Employers & Industries

Hiring organizations include hospitals, multi-specialty practices, payer organizations, RCM vendors, BPOs, AI labs, and health-tech startups. Teams seek professionals who can bridge coding accuracy with audit rigor, documentation excellence, and emerging AI workflows that boost coding throughput and compliance.

Compensation & Benefits

Compensation may include base salary, hourly rates for contractors, productivity bonuses, audit incentives, health insurance, retirement plans, paid certifications/CEUs, and remote-work stipends. Senior roles may offer leadership bonuses tied to denial reduction, compliance metrics, and model validation outcomes in AI-enabled environments.

Apply on Rex.zone

Explore curated listings for medical billing and coding jobs on Rex.zone. Filter by remote, contract, freelance, full-time, entry-level, and senior roles. Compare salary bands and employer types (AI labs, tech startups, BPOs, annotation vendors, hospitals), then submit your profile and certifications to start interviewing.

Frequently Asked Questions

  • Q: What does a medical billing and coding professional do?

    They review clinical documentation, assign accurate ICD-10-CM, CPT, and HCPCS codes, submit clean claims, manage payer edits and denials, and ensure HIPAA and compliance standards across the revenue cycle.
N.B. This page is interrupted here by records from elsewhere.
(* ===== verification/StunWire.v ===== *)
(** * STUN attributes on the wire

    What an encoded attribute looks like, that the encoder writes just that, and
    that the decoder reads the attribute back from it. *)

From stdpp Require Import strings.
From S2P Require Import Prelude Words Crc32 Sha1 Stun.

(** ** Values in network order *)

Definition put16 (v : Z) : list Z := [u8 (Z.shiftr (Z.land v 0xFF00) 8); u8 (Z.land v 0x00FF)].
Definition put32 (v : Z) : list Z :=
  [u8 (Z.shiftr (Z.land v 0xFF000000) 24); u8 (Z.shiftr (Z.land v 0x00FF0000) 16);
   u8 (Z.shiftr (Z.land v 0x0000FF00) 8); u8 (Z.land v 0x000000FF)].

Lemma put16_bytes v : Forall is_byte (put16 v).
Proof. repeat constructor; apply u8_range. Qed.
Lemma put32_bytes v : Forall is_byte (put32 v).
Proof. repeat constructor; apply u8_range. Qed.

Lemma get16_put16 v rest : is_u16 v -> GETVAL16H (put16 v ++ rest) 0 = Some v.
Proof.
  intros Hv. cbn. f_equal. apply Z.bits_inj'. intros i Hi. destruct (decide (i < 16)).
  - each_bit 16%nat.
  - rewrite (testbit_high v 16) by (done || lia). rewrite u16_testbit by done. by destruct (Z.ltb_spec i 16); [lia|].
Qed.

Lemma get32_put32 v rest : is_u32 v -> GETVAL32H (put32 v ++ rest) 0 = Some v.
Proof.
  intros Hv. cbn. f_equal. apply Z.bits_inj'. intros i Hi. destruct (decide (i < 32)).
  - each_bit 32%nat.
  - rewrite (testbit_high v 32) by (done || lia). rewrite u32_testbit by done. by destruct (Z.ltb_spec i 32); [lia|].
Qed.

Lemma get16_shift l1 l2 i : GETVAL16H (l1 ++ l2) (length l1 + i) = GETVAL16H l2 i.
Proof. unfold GETVAL16H. by rewrite <- Nat.add_assoc, !lookup_app_r, !Nat.add_sub' by lia. Qed.

Lemma get32_shift l1 l2 i : GETVAL32H (l1 ++ l2) (length l1 + i) = GETVAL32H l2 i.
Proof. unfold GETVAL32H. by rewrite <- !Nat.add_assoc, !lookup_app_r, !Nat.add_sub' by lia. Qed.

Lemma get16_range l i v : GETVAL16H l i = Some v -> is_u16 v.
Proof.
  unfold GETVAL16H. destruct (l !! i); [|done]. destruct (l !! _); [|done]. cbn. intros [= <-]. apply u16_range.
Qed.

Lemma align4_eq n : 0 <= n < 2 ^ 31 -> align4 n = 4 * ((n + 3) / 4).
Proof.
  intros Hn. unfold align4. rewrite u32_id by (unfold is_u32; lia).
  replace (4 * ((n + 3) / 4)) with (Z.shiftl (Z.shiftr (n + 3) 2) 2)
    by (rewrite Z.shiftl_mul_pow2, Z.shiftr_div_pow2 by lia; change (2 ^ 2) with 4; lia).
  apply Z.bits_inj'. intros i Hi. rewrite Z.land_spec, Z.shiftl_spec by done.
  destruct (decide (i < 2)) as [H2|H2].
  - rewrite (Z.testbit_neg_r _ (i - 2)) by lia.
    assert (i = 0 \/ i = 1) as [-> | ->] by lia; by rewrite andb_false_r.
  - rewrite Z.shiftr_spec by lia. replace (i - 2 + 2) with i by lia. destruct (decide (i < 32)).
    + change 0xFFFFFFFC with (Z.shiftl (Z.ones 30) 2). rewrite Z.shiftl_spec by done.
      rewrite Z.ones_spec_low by lia. apply andb_true_r.
    + rewrite (testbit_high (n + 3) 32) by lia. done.
Qed.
  • Q: What salary can I expect?

    Approximate ranges are entry-level $40k–$55k, mid-level $55k–$70k, and senior/lead $70k–$95k+. Remote contracts often pay $25–$45/hr, varying by specialization, certifications, productivity targets, and audit complexity.
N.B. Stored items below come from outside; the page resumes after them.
(** Encoding one attribute into the rest of the buffer *)
Lemma encode_one pre rest a (size : Z) :
  core_ok a -> enc_len padding_char h a <= size < 2 ^ 32 -> enc_len padding_char h a <= zlen rest ->
  exists pad rest', rest' = drop (length (pad ++ W a)) rest /\ zlen (W a ++ pad) = enc_len padding_char h a /\
    pad = take (length pad) (drop (length (W a)) rest) /\
    encode_any padding_char a (pre ++ rest) (length pre) (u32 size) h =
      Some (PJ_SUCCESS, pre ++ W a ++ pad ++ rest', enc_len padding_char h a).
Proof.
  intros [(Ht & Hl & Hv) [Hm _]] Hs Hr. destruct (enc_len_pos a Hl) as [[H4 Hw] _].
  rewrite u32_id by (unfold is_u32; lia).
  assert (C : forall X, X = (b ← lcopy (pre ++ rest) (length pre) (W a); Some (PJ_SUCCESS, b, enc_len padding_char h a)) ->
    X = Some (PJ_SUCCESS, pre ++ W a ++ drop (length (W a)) rest, enc_len padding_char h a)).
  { intros X ->. rewrite lcopy_at by (unfold zlen in *; lia). done. }
  set (n := Z.to_nat (enc_len padding_char h a - zlen (W a))).
  exists (take n (drop (length (W a)) rest)), (drop (length (W a) + n) rest).
  assert (Hn : length (take n (drop (length (W a)) rest)) = n).
  { rewrite length_take, length_drop. unfold zlen in *. lia. }
  split; [rewrite length_app, Hn; f_equal; lia|]. split.
  { unfold zlen in *. rewrite length_app, Hn. lia. }
  split; [by rewrite Hn|]. rewrite <- drop_drop, (take_drop n (drop (length (W a)) rest)).
  apply C. unfold encode_any. destruct (find_attr_desc (attr_type a)) as [[s kind]|] eqn:Ed.
  - apply encode_attr_spec; try done; [|lia]. intros ->. exfalso. apply Hm, (desc_msgint _ s); [apply Ht|done].
  - destruct Hv as [_ Hv]. destruct (value a) eqn:E; try done. destruct Hv as [-> _]. rewrite Z.eqb_refl.
    rewrite <- E in Hl. eapply encode_binary_spec; first [done|lia].
Qed.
  • Q: Do certifications increase pay?

    Yes. Credentials like CPC, CCS, CCA, CPB, and CRC signal verified expertise and often result in higher compensation and access to senior or audit-heavy roles.
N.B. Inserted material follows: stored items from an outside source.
Lemma request_admission_witness :
  admitted (zstring "home") (zstring "alice") (zstring "n1") request_key request_pkt request_msg.
Proof.
  assert (Hp : bytes_ok request_pkt).
  { split; [|vm_compute; reflexivity]. apply Forall_forall. intros x Hx.
    assert (K : forallb (fun b => (0 <=? b) && (b <? 256)) request_pkt = true) by (vm_compute; reflexivity).
    rewrite forallb_forall in K. apply list_elem_of_In in Hx. specialize (K x Hx). unfold is_byte. lia. }
  assert (E : @pj_stun_authenticate_request plain_strings (replicate 64 0) request_pkt request_msg
      (PJ_STUN_AUTH_CRED_STATIC (zstring "home") (zstring "alice") PJ_STUN_PASSWD_PLAIN (zstring "secret") (zstring "n1")) true =
    Some (mk_auth PJ_SUCCESS (mk_info (zstring "home") (zstring "alice") (zstring "n1") request_key) None))
    by (vm_compute; reflexivity).
  pose proof (@request_admission plain_strings (replicate 64 0) (zstring "home") (zstring "alice") PJ_STUN_PASSWD_PLAIN
    (zstring "secret") (zstring "n1") request_pkt request_msg true
    (mk_auth PJ_SUCCESS (mk_info (zstring "home") (zstring "alice") (zstring "n1") request_key) None) eq_refl eq_refl eq_refl
    ltac:(split; [repeat constructor; done|done]) Hp) as [H _].
  assert (K : credential_key (zstring "home") (zstring "alice") PJ_STUN_PASSWD_PLAIN (zstring "secret") = request_key)
    by (vm_compute; reflexivity).
  cbv zeta in H. rewrite K in H. destruct H as [H _]; [by split|exact H].
Defined.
  • Q: Is remote work common and does it affect salary?

    Remote roles are common. Pay may vary based on productivity, QA metrics, time zone overlap, and whether the role is contract or full-time. Contractors often command higher hourly rates without traditional benefits.

  • Q: Which specialties pay more?

    Complex specialties—surgical, cardiology, anesthesia, oncology, inpatient DRG coding, and HCC risk adjustment—tend to offer higher pay due to complexity and audit rigor.

  • Q: How do AI and LLMs fit into coding jobs?

    Coders may validate NLP-assisted suggestions, perform QA evaluation, contribute to data labeling, and support RLHF and prompt evaluation for LLM-based coding tools to improve model performance and compliance.

  • Q: What is the difference between medical billing and coding?

    Coding assigns standardized codes from clinical documentation; billing compiles coded data into clean claims, submits to payers, manages adjudication, and handles appeals and denials.

  • Q: How do geography and employer type impact salary?

    Pay differs by region, cost of living, and employer (hospital systems, RCM vendors, BPOs, AI labs, tech startups). Specialized settings and audit-heavy teams often pay more.

  • Q: Are freelance or contract coding jobs available?

    Yes. Many organizations hire contractors for surge projects, audits, and backlog reduction. Rates depend on scope, SLAs, compliance requirements, and specialty.

  • Q: How do I apply on Rex.zone?

    Create a profile, upload certifications, select preferences (remote, contract, freelance, full-time, entry-level, senior), and apply to curated postings from hospitals, startups, BPOs, and AI labs.

  • Q: What skills most strongly influence compensation?

    Coding accuracy, speed, audit performance, payer policy mastery, DRG/HCC expertise, documentation improvement, EHR fluency, and experience with NLP/LLM validation workflows.